Exercise goal
Transcribe, word for word and without additions, each line below from the one containing "Lemma setup_connection_cases (s" through the one containing "(∃ a, connect_args", both ends included.

── Dataset extract ──

(** The registries after the registrations of [init_app]. *)
Definition registered (E : env) (g : signals) : signals :=
  {| postfork :=
       if uwsgi_installed E then postfork g ++ [cassandra_init_uwsgi]
       else postfork g;
     worker_process_init :=
       if celery_installed E
       then worker_process_init g ++ [cassandra_init_celery]
       else worker_process_init g;
     worker_shutting_down :=
       if celery_installed E
       then worker_shutting_down g ++ [cassandra_shutdown_celery]
       else worker_shutting_down g;
     beat_init :=
       if celery_installed E then beat_init g ++ [cassandra_init_celery]
       else beat_init g |}.

(** How often a class occurs in a discovery result, and how often
    [sync_table] is called on it in a trace. *)
Definition times (x : cls) (l : list cls) : nat := count_occ Nat.eq_dec l x.

Definition table_syncs (x : cls) (t : list call) : nat :=
  length (List.filter
            (λ e, match e with SyncTable c => (c =? x)%nat | _ => false end) t).

(** * Properties *)

Section Properties.
Context (E : env).

(** ** The disconnect procedure *)

Lemma shutdown_connection_eq (s : state) :
  shutdown_connection E s
  = (Ok tt, {| self := self s; drv := released E (drv s); sig := sig s |},
     shutdown_calls E).
Proof.
  unfold shutdown_connection, shutdown_calls, released.
  destruct s as [m [cc cs dk lc ls n] g].
  destruct (cluster E), (session E); reflexivity.
Qed.

Lemma released_idemp (d : driver) : released E (released E d) = released E d.
Proof.
  unfold released; destruct d as [cc cs dk lc ls n]; simpl.
  f_equal; [destruct (cluster E) | destruct (session E)];
    try reflexivity; set_solver.
Qed.

Lemma released_nothing_live (d : driver) :
  live_clusters d = ∅ → live_sessions d = ∅ → released E d = d.
Proof.
  unfold released; destruct d as [cc cs dk lc ls n]; simpl.
  intros -> ->.
  f_equal; [destruct (cluster E) | destruct (session E)];
    try reflexivity; set_solver.
Qed.

(** ** The connect procedure *)

Lemma setup_connection_eq (s : state) (a : setup_args) :
  connect_args (self s) = Some a → colliding_key (kwargs a) = None →
  setup_connection E s
  = (Ok tt, {| self := self s; drv := reconnected E (drv s); sig := sig s |},
     shutdown_calls E ++ [ConnectionSetup a (next_handle (drv s))]).
Proof.
  intros Ha Hk. unfold setup_connection, bind.
  rewrite shutdown_connection_eq.
  destruct s as [[ap md [h|] [k|] [c|] [l|] [r|] [kw|]] d g];
    simpl in Ha; try discriminate.
  injection Ha as <-. simpl in Hk. cbn -[released shutdown_calls reconnected].
  rewrite Hk. reflexivity.
Qed.

Lemma setup_connection_collides (s : state) (a : setup_args) (key : string) :
  connect_args (self s) = Some a → colliding_key (kwargs a) = Some key →
  setup_connection E s
  = (Raise (TypeError key),
     {| self := self s; drv := released E (drv s); sig := sig s |},
     shutdown_calls E).
Proof.
  intros Ha Hk. unfold setup_connection, bind.
  rewrite shutdown_connection_eq.
  destruct s as [[ap md [h|] [k|] [c|] [l|] [r|] [kw|]] d g];
    simpl in Ha; try discriminate.
  injection Ha as <-. simpl in Hk. cbn -[released shutdown_calls].
  rewrite Hk. cbn -[released shutdown_calls]. by rewrite app_nil_r.
Qed.

Lemma setup_connection_fails (s : state) :
  connect_args (self s) = None →
  setup_connection E s
  = (Raise (AttributeError (first_missing (self s))),
     {| self := self s; drv := released E (drv s); sig := sig s |},
     shutdown_calls E).
Proof.
  intros Hx. unfold setup_connection, bind. rewrite shutdown_connection_eq.
  unfold connect_args in Hx.
  destruct s as [[ap md [h|] [k|] [c|] [l|] [r|] [kw|]] d g];
    simpl in Hx; try discriminate; cbn -[released shutdown_calls];
    by rewrite app_nil_r.
Qed.

(** The three ways the connect procedure can end. *)
Lemma setup_connection_cases (s : state) :
  (connect_args (self s) = None ∧
   setup_connection E s
   = (Raise (AttributeError (first_missing (self s))),
      {| self := self s; drv := released E (drv s); sig := sig s |},
      shutdown_calls E)) ∨
  (∃ a key, connect_args (self s) = Some a ∧
            colliding_key (kwargs a) = Some key ∧
            setup_connection E s
            = (Raise (TypeError key),
               {| self := self s; drv := released E (drv s); sig := sig s |},
               shutdown_calls E)) ∨
  (∃ a, connect_args (self s) = Some a ∧ colliding_key (kwargs a) = None ∧
        setup_connection E s
        = (Ok tt,
           {| self := self s; drv := reconnected E (drv s); sig := sig s |},
           shutdown_calls E ++ [ConnectionSetup a (next_handle (drv s))])).
Proof.
  destruct (connect_args (self s)) as [a|] eqn:Ha.
  - right. destruct (colliding_key (kwargs a)) as [key|] eqn:Hk.
    + left. exists a, key. eauto using setup_connection_collides.
    + right. exists a. eauto using setup_connection_eq.
  - left. eauto using setup_connection_fails.
Qed.

Lemma setup_connection_ok_args (s : state) :
  outcome (setup_connection E s) = Ok tt →
  ∃ a, connect_args (self s) = Some a ∧ colliding_key (kwargs a) = None.
Proof.
  destruct (setup_connection_cases s)
    as [(_ & ->) | [(a & key & _ & _ & ->) | (a & Ha & Hk & _)]];
    try discriminate. eauto.
Qed.
(** [fetchData], from the moment the awaited fetcher settles with [outcome]
    to the settlement of the promise the caller holds. *)
Definition fetchData_resume {T} (fetchId : N) (outcome : Completion T) : M T :=
  try_finally
    (try_catch
       (result ← settle outcome;
        latest ← gets latestFetchId;
        if negb (fetchId =? latest)%N
        then throw (Error "Stale fetch result")
        else mret result)
       (fun e =>
          latest ← gets latestFetchId;
          if (fetchId =? latest)%N
          then throw e
          else throw (Error "Stale fetch result")))
    (latest ← gets latestFetchId;
     if (fetchId =? latest)%N
     then modify (set_loading false)
     else mret tt).

(** A call of [fetchData] that nothing overlaps. *)
Definition fetchData {T} (fetcher : M T) : M T :=
  fetchId ← fetchData_begin;
  outcome ← outcome_of fetcher;
  fetchData_resume fetchId outcome.

(** Read contract method with automatic fallback. *)
Definition read (store : Web3Store) (method : string) (args : list JsValue)
  : M JsValue :=
  fetchData
    (contract ← getReadContract store;
     await (EvCall contract method args) (fun t => call W t contract method args)).

(** The [catch (preflightErr)] block of the preflight check. *)
Definition preflight_catch (preflightErr : JsError) : M unit :=
  let data := extractRevertData preflightErr in
  if truthy data then
    try_catch
      (decoded ← settle (parseError W (abi config) (default EmptyString data));
       let msg := revert_message decoded in
       throw (Error msg))
      (fun _ => throw preflightErr)
  else throw preflightErr.

(** The [catch (e)] block that closes [write]. *)
Definition write_catch (method : string) (e : JsError)
  : M ContractTransactionResponse :=
  let data := extractRevertData e in
  if truthy data then
    try_catch
      (decoded ← settle (parseError W (abi config) (default EmptyString data));
       let msg := revert_message decoded in
       _ ← console_error
             ("[useContract] " +:+ method +:+ " reverted: " +:+ msg) None;
       throw (Error msg))
      (fun _ =>
         _ ← console_error
               ("[useContract] Write error (" +:+ method +:+ "):") (Some e);
         throw e)
  else
    _ ← console_error
          ("[useContract] Write error (" +:+ method +:+ "):") (Some e);
    throw e.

───

Your solution
Lemma setup_connection_cases (s : state) :
  (connect_args (self s) = None ∧
   setup_connection E s
   = (Raise (AttributeError (first_missing (self s))),
      {| self := self s; drv := released E (drv s); sig := sig s |},
      shutdown_calls E)) ∨
  (∃ a key, connect_args (self s) = Some a ∧
            colliding_key (kwargs a) = Some key ∧
            setup_connection E s
            = (Raise (TypeError key),
               {| self := self s; drv := released E (drv s); sig := sig s |},
               shutdown_calls E)) ∨
  (∃ a, connect_args (self s) = Some a ∧ colliding_key (kwargs a) = None ∧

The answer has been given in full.